To run the release command, run the following:
docker run --rm -e SECRET_KEY_BASE="${SECRET_KEY_BASE}" \ -e ENCRYPTION_DETERMINISTIC_KEY="${ENCRYPTION_DETERMINISTIC_KEY}" \ -e ENCRYPTION_PRIMARY_KEY="${ENCRYPTION_PRIMARY_KEY}" \ -e ENCRYPTION_KEY_DERIVATION_SALT="${ENCRYPTION_KEY_DERIVATION_SALT}" \ -e REDIS_URL="redis://host.docker.internal:6379" \ -e KEYGEN_LICENSE_FILE_PATH="${KEYGEN_LICENSE_FILE_PATH}" \ -e KEYGEN_LICENSE_KEY="${KEYGEN_LICENSE_KEY}" \ -e KEYGEN_ACCOUNT_ID="${KEYGEN_ACCOUNT_ID}" \ -e KEYGEN_EDITION="${KEYGEN_EDITION}" \ -e KEYGEN_MODE="${KEYGEN_MODE}" \ -e KEYGEN_HOST="${KEYGEN_HOST}" \ -v /etc/keygen:/etc/keygen \ keygen/api release
It is advised to run the above release command BEFORE shutting down old instances and routing to new instances (i.e. rolling over a release). Database migrations are typically backwards compatibile, so running the release command WILL NOT break existing instances running an older version of Keygen, unless otherwise noted in the release notes.
Some upgrades may require other migrations to be run. For example, some upgrades may require a data migration (e.g. seeding new permissions or event types). These migrations will be detailed in the documentation for the new version.

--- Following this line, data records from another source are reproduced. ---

(* ===== verification/Spinlock.v ===== *)
(** * Spin locks (evenk/spinlock.h: spin_lock, tatas_lock, ticket_lock)

    Each lock class as an instance of the lock interface, one atomic access per
    step.  The ticket lock carries two history counters that no step reads,
    [g_head] and [g_tail]: the 16-bit words without the wrap-around. *)

From stdpp Require Import prelude functions.
From S2P Require Import Prelude Lock.
Local Open Scope Z_scope.

(** ** spin_lock *)

Module SpinLock.
Inductive pc : Type :=
| LockTestAndSet
| LockBackoff
| TryTestAndSet
| UnlockClear.

Definition enter (op : lock_op) : option pc :=
  match op with
  | op_lock => Some LockTestAndSet
  | op_try_lock => Some TryTestAndSet
  | op_unlock => Some UnlockClear
  | _ => None
  end.

(** The result of the back-off is ignored. *)
Definition step (u : nat) (lock_ : bool) (p : pc) (_ : unit) : option (bool * (pc + bool)) :=
  match p with
  | LockTestAndSet => Some (true, if lock_ then inl LockBackoff else inr true)
  | LockBackoff => Some (lock_, inl LockTestAndSet)
  | TryTestAndSet => Some (true, inr (negb lock_))
  | UnlockClear => Some (false, inr true)
  end.
End SpinLock.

If you ever get tired of managing maintenance and upgrades for your own instances of Keygen, we'd love to have you over at Keygen Cloud. By using Keygen Cloud, you not only support the further development of Keygen, but you also get a great value. We'll handle high availability, backups, security, and maintenance for you.
Monitoring
Server
For server health checks, you can use the following endpoint:
GET https://api.keygen.localhost/v1/health
Using Docker, you can use the --health-cmd
flag to monitor the container:
docker run --name web.1 -p 127.0.0.1:3000:3000 \+ --health-cmd "wget --no-verbose --tries=1 --spider http://localhost:3000/v1/health || exit 1" \ # + --health-interval 5m \ # + --health-timeout 60s \ # keygen/api console
This health endpoint supports both HTTP and HTTPS.
Worker
To access the Sidekiq monitoring UI,
set the SIDEKIQ_WEB_USER
and SIDEKIQ_WEB_PASSWORD
environment variables
and visit the following endpoint:
https://api.keygen.localhost/-/sidekiq/
The Sidekiq monitoring UI is currently readonly.
Telemetry
Keygen takes your privacy very seriously, and we do not use any form of telemetry.
How does Keygen license Keygen EE without telemetry?
Keygen uses cryptographically signed and encrypted License Files to securely handle licensing Keygen EE without an internet connection.
tl;dr Keygen uses Keygen to license Keygen EE. It's turtles Keygens all the way down.